(image: numpy.org)
In this workshop, we will explore numpy data structures, indexing and slicing, and transformations.
Windows: Start Button -> "Anaconda Prompt"
Ubuntu / MacOS: conda should be in your path
Activate the environment
conda activate mldds01
Install NumPy and Pandas
(mldds01) conda install numpy pandas
Tip: You can check the versions installed by calling Python with a script:
python -c "import numpy; print(numpy.__version__)"
Instead of constructing sample arrays, we'll be using real data to play with numpy concepts.
We'll use some data from data.gov.sg.
from IPython.display import IFrame
IFrame('https://data.gov.sg/dataset/exchange-rates-sgd-per-unit-of-usd-average-for-period-annual/resource/f927c39b-3b44-492e-8b54-174e775e0d98/view/43207b9f-1554-4afb-98fe-80dfdd6bb4f6', width=600, height=400)
Download
button.csv
file. Note the path for use below.Note: on Windows, you may wish to rename the unzipped folder path to something shorter.
We'll be using a little bit of Pandas to read the CSV files.

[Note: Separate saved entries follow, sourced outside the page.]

(** In a mounted snake-game-chatgpt the direction a tick applies is never the
    negation of the direction the tick before applied, whatever direction
    requests arrive between the two: requests are tested against [dir],
    which only a tick changes, and queued. *)
Theorem chatgpt_no_instant_reversal (r : Random) (s s1 : ChatGPT.State)
    (requests : list Point) :
  ChatGPT.reachable s →
  ChatGPT.tick r s = Some s1 →
  ChatGPT.currentDir (foldl (λ st d, ChatGPT.trySetDir d st) s1 requests)
  ≠ negate (ChatGPT.currentDir s).
Proof. intros Hs%chatgpt_reachable_inv. by apply chatgpt_no_reversal_inv. Qed.

(** Up, then left, requested between the first two ticks of a snake moving
    right: the request to go left is refused, and the second tick goes up. *)
Lemma chatgpt_no_instant_reversal_witness :
  ∃ s1, ChatGPT.tick half (ChatGPT.init half no_store) = Some s1 ∧
        ChatGPT.currentDir
          (ChatGPT.trySetDir {| x := -1; y := 0 |}
             (ChatGPT.trySetDir {| x := 0; y := -1 |} s1))
        = {| x := 0; y := -1 |} ∧
        ChatGPT.currentDir
          (ChatGPT.trySetDir {| x := -1; y := 0 |}
             (ChatGPT.trySetDir {| x := 0; y := -1 |} s1))
        ≠ negate (ChatGPT.currentDir (ChatGPT.init half no_store)).
Proof.
  assert (∃ s1, ChatGPT.tick half (ChatGPT.init half no_store) = Some s1 ∧
                ChatGPT.dir s1 = {| x := 1; y := 0 |} ∧
                ChatGPT.nextDir s1 = None) as (s1 & Ht & Hd & Hn)
    by (eexists; vm_compute; done).
  exists s1. split; [done |]. split.
  - unfold ChatGPT.trySetDir at 2. rewrite Hd.
    change (opposite {| x := 1; y := 0 |} {| x := 0; y := -1 |}) with false.
    unfold ChatGPT.trySetDir. by simpl.
  - exact (chatgpt_no_instant_reversal half (ChatGPT.init half no_store) s1
             [ {| x := 0; y := -1 |}; {| x := -1; y := 0 |} ]
             (ChatGPT.reachable_init half no_store) Ht).
Defined.

(** ** Growth, the tail cell, wrap-around *)

Lemma head_pop_cons (h : Point) (l : list Point) :
  l ≠ [] → head (pop (h :: l)) = Some h.
Proof. by destruct l. Qed.

(** C4.  In both components, a tick whose new head is not on the snake makes
    the snake one cell longer and the score one higher when the new head is
    the food cell, and leaves both the length and the score as they were
    otherwise. *)
Theorem C4_growth_law :
  (∀ r s head tl,
     ChatGPT.snake s = head :: tl →
     ChatGPT.newHead head s ∉ ChatGPT.snake s →
     ∃ s', ChatGPT.tick r s = Some s' ∧
       (ChatGPT.newHead head s = ChatGPT.food s →
        length (ChatGPT.snake s') = S (length (ChatGPT.snake s)) ∧
        ChatGPT.score s' = ChatGPT.score s + 1) ∧
       (ChatGPT.newHead head s ≠ ChatGPT.food s →
        length (ChatGPT.snake s') = length (ChatGPT.snake s) ∧
        ChatGPT.score s' = ChatGPT.score s)) ∧
  (∀ rx ry s h0 tl,
     Agent.snakeRef s = h0 :: tl →
     Agent.newHead h0 s ∉ Agent.snakeRef s →
     ∃ s', Agent.update rx ry s = Some s' ∧
       (Agent.newHead h0 s = Agent.appleRef s →
        length (Agent.snakeRef s') = S (length (Agent.snakeRef s)) ∧
        Agent.score s' = Agent.score s + 1) ∧
       (Agent.newHead h0 s ≠ Agent.appleRef s →
        length (Agent.snakeRef s') = length (Agent.snakeRef s) ∧
        Agent.score s' = Agent.score s)).
Proof.
  split.
  - intros r s head tl Hsnake Hout.
    destruct (decide (ChatGPT.newHead head s = ChatGPT.food s)) as [Heat | Hmove].
    + eexists. split; [by eapply chatgpt_tick_eat |]. by split.
    + eexists. split; [by eapply chatgpt_tick_move |]. simpl.
      rewrite pop_length. by split.
  - intros rx ry s h0 tl Hsnake Hout.
    destruct (decide (Agent.newHead h0 s = Agent.appleRef s)) as [Heat | Hmove].
    + eexists. split; [by eapply agent_update_eat |]. by split.
    + eexists. split; [by eapply agent_update_move |]. simpl.
      rewrite pop_length. by split.
Qed.

(** C4 at sample inputs: a meal and a plain move in each component. *)
Lemma C4_growth_law_witness :
  (∃ s', ChatGPT.tick half chatgpt_fed = Some s' ∧
         length (ChatGPT.snake s') = 4%nat ∧ ChatGPT.score s' = 1) ∧
  (∃ s', ChatGPT.tick half chatgpt_at_border = Some s' ∧
         length (ChatGPT.snake s') = 3%nat ∧ ChatGPT.score s' = 0) ∧
  (∃ s', Agent.update half half agent_at_first_apple = Some s' ∧
         length (Agent.snakeRef s') = 2%nat ∧ Agent.score s' = 1) ∧
  (∃ s', Agent.update half half (Agent.mount no_store) = Some s' ∧
         length (Agent.snakeRef s') = 1%nat ∧ Agent.score s' = 0).
Proof.
  destruct C4_growth_law as [Hc Ha]. split; [| split; [| split]].
  - destruct (Hc half chatgpt_fed _ _ eq_refl) as (s' & Ht & Heat & _).
    { apply hits_false. by vm_compute. }
    exists s'. split; [done |]. apply Heat. by vm_compute.
  - destruct (Hc half chatgpt_at_border _ _ eq_refl) as (s' & Ht & _ & Hmove).
    { apply hits_false. by vm_compute. }
    exists s'. split; [done |]. apply Hmove. by vm_compute.
  - destruct (Ha half half agent_at_first_apple _ _ eq_refl) as (s' & Ht & Heat & _).
    { apply hits_false. by vm_compute. }
    exists s'. split; [done |]. apply Heat. by vm_compute.
  - destruct (Ha half half (Agent.mount no_store) _ _ eq_refl) as (s' & Ht & _ & Hmove).
    { apply hits_false. by vm_compute. }
    exists s'. split; [done |]. apply Hmove. by vm_compute.
Defined.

Pandas will be covered in more detail in the next Workshop.
import pandas as pd
# we are using some pandas tricks to parse dates automagically
sgd_usd = pd.read_csv('D:/tmp/exchange-rates/exchange-rates-sgd-per-unit-of-usd-daily.csv',
parse_dates=True, index_col=0, infer_datetime_format=True,
squeeze=True)
# get the numpy array
sgd_usd_values = sgd_usd.values
sgd_usd_values
Where did the dates go? They are part of the pandas Series:
# inspect the first 5 entries of the Series
sgd_usd.head(5)
import numpy as np
# show help
np?
(image: https://hadrienj.github.io/posts/Deep-Learning-Book-Series-2.1-Scalars-Vectors-Matrices-and-Tensors/)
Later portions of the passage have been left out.